Enfant sécurisé, enfant heureux : Éduquer au quotidien grâce au lien d’attachement

Anne Raynaud, médecin psychiatre, spécialiste de la périnatalité et de la petite enfance, a sorti le 7 avril son livre « Enfants sécurisés, enfants heureux : Éduquer au quotidien grâce au lien d’attachement », aux éditions Marabout. Futurs et jeunes parents, si vous avez choisi l’éducation bienveillante pour votre enfant, il se peut que certaines étapes de celle-ci ne se déroulent pas comme l’aviez prévu. Anne Raynaud vous invite donc à vous concentrer sur le plus important dans la relation qui vous unira toute votre vie avec votre tout-petit : le lien d’attachement. Découvrez-en un extrait !

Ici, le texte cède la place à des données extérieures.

(** Every row is accounted for once: the records of the three exclusive
    outcomes and the facts of the map add up to the number of rows. *)
Theorem rows_accounted_for :
  forall (cy : Z) (rows : list Row),
    (length (missingSchoolName (fst (classifyRows cy rows))) +
     length (missingType (fst (classifyRows cy rows))) +
     length (invalidType (fst (classifyRows cy rows))) +
     length (allFacts (snd (classifyRows cy rows))))%nat = length rows.
Proof.
  intros cy rows. unfold classifyRows. rewrite forEachRow_total. reflexivity.
Qed.

(** The shape of [rangesBySchool] after classification: no school occurs
    twice, every school name is non-empty and trimmed, every school holds
    at least one fact, and a school's facts are in row order. *)
Theorem map_shape :
  forall (cy : Z) (rows : list Row),
    NoDup (keys (snd (classifyRows cy rows))) /\
    forall schoolName ranges,
      In (schoolName, ranges) (snd (classifyRows cy rows)) ->
      ranges <> [] /\
      increasing (List.map RangeEntry.line ranges) /\
      schoolName <> [] /\ trimmed schoolName /\
      mapGet (snd (classifyRows cy rows)) schoolName = Some ranges.
Proof.
  intros cy rows.
  destruct (classifyRows_map cy rows) as (Hk & _ & _ & He).
  split; [exact Hk|]. intros n es Hin.
  destruct (He n es Hin) as (H1 & H2 & H3 & H4).
  repeat split; try assumption; try apply H4.
  revert Hk Hin. generalize (snd (classifyRows cy rows)).
  induction s as [|[k v] m IH]; intros Hk Hin; [destruct Hin|].
  simpl in *. inversion Hk as [|? ? Hnot Hk']; subst.
  destruct Hin as [Hin|Hin].
  - inversion Hin; subst. now rewrite (proj2 (ClassifyFacts.eqb_eq n n) eq_refl).
  - destruct (JsString.eqb k n) eqn:E; [|now apply IH].
    apply ClassifyFacts.eqb_eq in E. subst k. exfalso. apply Hnot.
    unfold keys. apply in_map_iff. exists (n, es). auto.
Qed.

Lemma map_shape_witness :
  mapGet (snd (classifyRows 2026 lincolnGapRows)) (js "Lincoln") =
  Some [RangeEntry.mk 2 2000 2005 (js "2000-2005") (js "https://a");
        RangeEntry.mk 3 2007 2010 (js "2007-2010") (js "https://b")].
Proof.
  refine (proj2 (proj2 (proj2 (proj2
            (proj2 (map_shape 2026 lincolnGapRows) (js "Lincoln") _ _))))).
  vm_compute. left. reflexivity.
Defined.

Ltac side :=
  try (now constructor);
  cbv beta; intros;
  repeat match goal with
         | H : context [truthy ?s] |- _ => destruct (truthy s)
         | |- context [truthy ?s] => destruct (truthy s)
         | H : context [parseType ?c ?s] |- _ => destruct (parseType c s)
         | |- context [parseType ?c ?s] => destruct (parseType c s)
         end;
  cbn [andb negb length In] in *;
  try lia;
  repeat match goal with
         | H : _ \/ _ |- _ => destruct H
         | H : False |- _ => destruct H
         end;
  subst; try reflexivity.

(** Line numbers: each of the four lists is in strictly increasing line
    order, the lines of the facts are pairwise distinct, and every line is
    between 2 and the number of rows plus 1. *)
Theorem line_numbers :
  forall (cy : Z) (rows : list Row),
    let issues := fst (classifyRows cy rows) in
    let hi := Z.of_nat (length rows) + 1 in
    (increasing (List.map MissingSchoolName.line (missingSchoolName issues)) /\
     Forall (fun r => 2 <= MissingSchoolName.line r <= hi)
            (missingSchoolName issues)) /\
    (increasing (List.map MissingLink.line (missingLink issues)) /\
     Forall (fun r => 2 <= MissingLink.line r <= hi) (missingLink issues)) /\
    (increasing (List.map MissingType.line (missingType issues)) /\
     Forall (fun r => 2 <= MissingType.line r <= hi) (missingType issues)) /\
    (increasing (List.map InvalidType.line (invalidType issues)) /\
     Forall (fun r => 2 <= InvalidType.line r <= hi) (invalidType issues)) /\
    (NoDup (List.map RangeEntry.line (allFacts (snd (classifyRows cy rows)))) /\
     Forall (fun e => 2 <= RangeEntry.line e <= hi)
            (allFacts (snd (classifyRows cy rows)))).
Proof.
  intros cy rows issues hi. subst issues hi. unfold classifyRows.
  assert (W : forall (R : Type) (line : R -> Z) (l : list R) (n : nat),
             increasing (List.map line l) /\
             Forall (fun r => 2 <= line r < Z.of_nat (0 + n) + 2) l ->
             increasing (List.map line l) /\
             Forall (fun r => 2 <= line r <= Z.of_nat n + 1) l).
  { intros R line l n [H1 H2]. split; [exact H1|].
    eapply Forall_impl; [|exact H2]. cbv beta. intros; simpl in *; lia. }
  split; [|split; [|split; [|split]]].
  - apply W, (forEachRow_lines cy (fun acc => missingSchoolName (fst acc))
         (fun k row => if truthy (nameOf row) then []
                       else [MissingSchoolName.mk (Z.of_nat k + 2)])
         ltac:(step_eq) MissingSchoolName.line); side.
  - apply W, (forEachRow_lines cy (fun acc => missingLink (fst acc))
         (fun k row =>
            if truthy (nameOf row) && negb (truthy (linkOf row))
            then [MissingLink.mk (Z.of_nat k + 2) (nameOf row) (typeOf row)]
            else [])
         ltac:(step_eq) MissingLink.line); side.
  - apply W, (forEachRow_lines cy (fun acc => missingType (fst acc))
         (fun k row =>
            if truthy (nameOf row) && negb (truthy (typeOf row))
            then [MissingType.mk (Z.of_nat k + 2) (nameOf row)]
            else [])
         ltac:(step_eq) MissingType.line); side.
  - apply W, (forEachRow_lines cy (fun acc => invalidType (fst acc))
         (fun k row =>
            if truthy (nameOf row) && truthy (typeOf row)
            then match parseType cy (typeOf row) with
                 | None => [InvalidType.mk (Z.of_nat k + 2) (nameOf row)
                              (typeOf row)]
                 | Some _ => []
                 end
            else [])
         ltac:(step_eq) InvalidType.line); side.
  - destruct (classifyRows_map cy rows) as (_ & H1 & H2 & _).
    split; [exact H1|].
    eapply Forall_impl; [|exact H2]. cbv beta. intros; lia.
Qed.

(** ** The sort and the sweep, as a user sees them *)

(** [ranges.sort(...)] with the script's comparator: the result holds the
    same facts, every fact is followed by one that starts later or starts
    the same year and ends no earlier, and facts with the same start and
    end keep the order they had. *)
Theorem sort_stable_ascending :
  forall l : list RangeEntry.t,
    Permutation l (sortRanges l) /\
    (forall p c, adjacent (sortRanges l) p c ->
       RangeEntry.start p < RangeEntry.start c \/
       (RangeEntry.start p = RangeEntry.start c /\
        RangeEntry.end_ p <= RangeEntry.end_ c)) /\
    (forall a, filter (sameKey a) (sortRanges l) = filter (sameKey a) l).
Proof.
  intros l. split; [apply SortFacts.sortRanges_perm|]. split.
  - intros p c H. apply SortFacts.compareRanges_le.
    eapply adjacent_leR; [apply SortFacts.sortRanges_sorted|exact H].
  - intros a. apply sortRanges_stable.
Qed.

Lemma sort_stable_ascending_witness :
  RangeEntry.start (RangeEntry.mk 3 2000 2005 (js "2000-2005") (js "https://a"))
  < RangeEntry.start (RangeEntry.mk 2 2006 2010 (js "2006-2010") (js "https://b"))
  \/ (RangeEntry.start
        (RangeEntry.mk 3 2000 2005 (js "2000-2005") (js "https://a")) =
      RangeEntry.start
        (RangeEntry.mk 2 2006 2010 (js "2006-2010") (js "https://b")) /\
      RangeEntry.end_
        (RangeEntry.mk 3 2000 2005 (js "2000-2005") (js "https://a")) <=
      RangeEntry.end_
        (RangeEntry.mk 2 2006 2010 (js "2006-2010") (js "https://b"))).
Proof.
  refine (proj1 (proj2 (sort_stable_ascending
            [RangeEntry.mk 2 2006 2010 (js "2006-2010") (js "https://b");
             RangeEntry.mk 3 2000 2005 (js "2000-2005") (js "https://a")]))
            _ _ _).
  exists 0%nat. split; reflexivity.
Defined.

(** The sweep only reports: it leaves the four lists of the classifier as
    they are, only appends to [gaps] and [overlaps], and the map keeps its
    schools, in the same order, each with the same facts. *)
Theorem reconcile_only_reports :
  forall (m : SchoolMap) (issues0 : Issues),
    missingSchoolName (fst (reconcile m issues0)) = missingSchoolName issues0 /\
    missingLink (fst (reconcile m issues0)) = missingLink issues0 /\
    missingType (fst (reconcile m issues0)) = missingType issues0 /\
    invalidType (fst (reconcile m issues0)) = invalidType issues0 /\
    (exists added, gaps (fst (reconcile m issues0)) = gaps issues0 ++ added) /\
    (exists added,
        overlaps (fst (reconcile m issues0)) = overlaps issues0 ++ added) /\
    keys (snd (reconcile m issues0)) = keys m /\
    Forall2 (fun before after =>
               fst after = fst before /\
               Permutation (snd before) (snd after))
            m (snd (reconcile m issues0)).
Proof.
  intros m a.
  destruct (reconcile_others m a) as (H1 & H2 & H3 & H4).
  destruct (ReconcileFacts.reconcile_frame m a) as [Hg Ho].
  rewrite ReconcileFacts.reconcile_snd.
  repeat match goal with |- _ /\ _ => split end; try assumption.
  - eexists. exact Hg.
  - eexists. exact Ho.
  - unfold keys. rewrite map_map. apply map_ext. now intros [n r].
  - clear. induction m as [|[n r] m IH]; simpl; constructor; [|exact IH].
    split; [reflexivity|apply SortFacts.sortRanges_perm].
Qed.
(** Returns [(movie_info, movie_id)], or [(None, None)] as
    [(JNull, JNull)]. *)
Definition fetch_movie_data_from_api (movie_title : string)
  : M (json * json) :=
  (r <- attempt (requests_get_json (SearchMovie movie_title)) ;;
   match r with
   | None => ret (JNull, JNull)
   | Some response =>
       results <- lift (Py.subscript response "results") ;;
       if Py.truthy results then
         best <- lift (best_match results) ;;
         movie_id <- lift (Py.subscript best "id") ;;
         d <- attempt (requests_get_json (MovieAppended movie_id)) ;;
         match d with
         | None => ret (JNull, JNull)
         | Some details =>
             movie_info <- lift (movie_info_of details) ;;
             ret (movie_info, movie_id)
         end
       else ret (JNull, JNull)
   end)%io.

(* --------------------------------------------------------------- *)
(** *** [fetch_movie_collection] *)

(** ['release_date' in item and item['release_date'][:4].isdigit()] *)
Definition has_year (item : json) : res bool :=
  (present <- Py.contains "release_date" item ;;
   if present : bool then
     release_date <- Py.subscript item "release_date" ;;
     prefix <- Py.slice 4 release_date ;;
     Py.isdigit prefix
   else Ok false)%res.

(** Returns [(titles, collection_id)], [None] as [JNull]. *)
Definition fetch_movie_collection (movie_id : json)
  : M (list json * json) :=
  (r <- attempt (requests_get_json (Movie movie_id)) ;;
   match r with
   | None => ret ([], JNull)
   | Some details =>
       collection <- lift (Py.get details "belongs_to_collection" JNull) ;;
       collection_id <-
         (if Py.truthy collection
          then lift (Py.get collection "id" JNull)
          else ret JNull) ;;
       if Py.truthy collection_id then
         c <- attempt (requests_get_json (Collection collection_id)) ;;
         match c with
         | None => ret ([], collection_id)
         | Some coll =>
             parts <- lift (Py.get coll "parts" (JArr [])) ;;
             items <- lift (Py.iter parts) ;;
             titles <-
               lift (res_filter_map has_year
                       (fun item => Py.subscript item "title") items) ;;
             ret (titles, collection_id)
         end
       else ret ([], JNull)
   end)%io.

(* --------------------------------------------------------------- *)
(** *** [fetch_poster] *)

Definition fetch_poster (movie_title : json) : M string :=
  (query <- lift (quote movie_title) ;;
   r <- attempt (requests_get_json (SearchMovie query)) ;;
   match r with
   | None => ret poster_error
   | Some response =>
       results <- lift (Py.subscript response "results") ;;
       if Py.truthy results then
         top <- lift (Py.index0 results) ;;
         poster_path <- lift (Py.get top "poster_path" JNull) ;;
         if Py.truthy poster_path then
           path <- lift (Py.subscript top "poster_path") ;;
           ret (image_base ++ fmt path)%string
         else ret poster_none
       else ret poster_none
   end)%io.

(* --------------------------------------------------------------- *)
(** *** [recommend] *)

(** The two accumulators of the cascade: [recommendations] in append
    order and [used_titles]. *)
Definition state : Type := (list recommendation * Py.pyset)%type.

(** [recommendations.append((title, poster, source))] followed by
    [used_titles.add(title)]. *)
Definition accept (title : json) (source : string) (st : state) : M state :=
  (poster <- fetch_poster title ;;
   used <- lift (Py.set_add title (snd st)) ;;
   ret (fst st ++ [(title, poster, source)], used))%io.

(** Lines 86-92.  [limit] is the literal [5] of the source. *)
Fixpoint stage1 (limit : nat) (movie_info : json) (sequels : list json)
  (st : state) : M state :=
  match sequels with
  | [] => ret st
  | title :: rest =>
      (lowered <- lift (Py.lower str_lower title) ;;
       own <- lift (Py.subscript movie_info "title") ;;
       own_lowered <- lift (Py.lower str_lower own) ;;
       st' <- (if negb (lowered =? own_lowered)%string
               then accept title from_collection st
               else ret st) ;;
       if (limit <=? List.length (fst st'))%nat then ret st'
       else stage1 limit movie_info rest st')%io
  end.

(** Lines 108-111: the body of the [try] of the second stage. *)
Definition candidate_genres (movie_id : json) : M Py.pyset :=
  (genre_resp <- requests_get_json (Movie movie_id) ;;
   lift (genres <- Py.get genre_resp "genres" (JArr []) ;;
         gs <- Py.iter genres ;;
         names <- res_map (fun g => Py.subscript g "name") gs ;;
         Py.set_of names)%res)%io.

(** [not title or not release_date or title in used_titles] *)
Definition skipped (title release_date : json) (used : Py.pyset)
  : res bool :=
  if negb (Py.truthy title) then Ok true
  else if negb (Py.truthy release_date) then Ok true
  else Py.set_mem title used.

(** Lines 100-120. *)
Fixpoint stage2 (limit : nat) (original_genres : Py.pyset)
  (original_year : Z) (sorted_similars : list json) (st : state)
  : M state :=
  match sorted_similars with
  | [] => ret st
  | movie :: rest =>
      (title <- lift (Py.get movie "title" JNull) ;;
       release_date <- lift (Py.get movie "release_date" JNull) ;;
       skip <- lift (skipped title release_date (snd st)) ;;
       if skip : bool
       then stage2 limit original_genres original_year rest st
       else
         prefix <- lift (Py.slice 4 release_date) ;;
         year <- lift (Py.int prefix) ;;
         if (year <? original_year - 2)%Z
         then stage2 limit original_genres original_year rest st
         else
           movie_id <- lift (Py.subscript movie "id") ;;
           g <- attempt (candidate_genres movie_id) ;;
           match g with
           | None => stage2 limit original_genres original_year rest st
           | Some movie_genres =>
               if negb (Py.intersects original_genres movie_genres)
               then stage2 limit original_genres original_year rest st
               else
                 st' <- accept title from_similar st ;;
                 if (limit <=? List.length (fst st'))%nat then ret st'
                 else stage2 limit original_genres original_year rest st'
           end)%io
  end.

(** Lines 127-129: one genre of the movie against the vocabulary. *)
Fixpoint match_genre (g : json) (vocabulary : list json)
  (genre_ids : list string) : res (list string) :=
  match vocabulary with
  | [] => Ok genre_ids
  | g_map :: rest =>
      (name <- Py.subscript g_map "name" ;;
       name_lowered <- Py.lower str_lower name ;;
       g_lowered <- Py.lower str_lower g ;;
       if (name_lowered =? g_lowered)%string
       then id <- Py.subscript g_map "id" ;;
            match_genre g rest (genre_ids ++ [fmt id])
       else match_genre g rest genre_ids)%res
  end.

(** Lines 126-129. *)
Fixpoint collect_genre_ids (genre_data : json) (original_genres : list json)
  (genre_ids : list string) : res (list string) :=
  match original_genres with
  | [] => Ok genre_ids
  | g :: rest =>
      (genres <- Py.get genre_data "genres" (JArr []) ;;
       vocabulary <- Py.iter genres ;;
       genre_ids' <- match_genre g vocabulary genre_ids ;;
       collect_genre_ids genre_data rest genre_ids')%res
  end.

Depuis sa naissance, Tom dort avec Vanessa et Eric. Il s’agit d’un choix pour eux. Être proches de Tom, pour entendre tous ces petits bruits de bouche et ses mouvements, répond pour eux à ce souhait de la proximité dont ils ont compris l’importance dans le vécu émotionnel de Tom. Il se colle à Vanessa ou à Eric et dort toute la nuit « scotché » à ses parents. Tom a l’air très satisfait et dort très bien, mais Vanessa et Eric commencent à ressentir que leur qualité de sommeil n’est plus la même. Ils sont en hypervigilance permanente : ne pas étouffer Tom en se retournant, faire attention qu’il ne tombe pas du lit ou que Pistache, le vieux chat de la maison ne s’installe pas dans le lit devenu « dortoir familial ». A quel âge, peut-il dormir dans son univers à lui, sans se sentir perdu ou abandonné ?

Tous ces doutes qui assaillent sans cesse Vanessa et Eric sont le reflet d’un souhait profond et sincère de faire « le mieux possible » pour Tom. Mais chaque question en implique une autre et les doutes viennent nourrir les doutes. 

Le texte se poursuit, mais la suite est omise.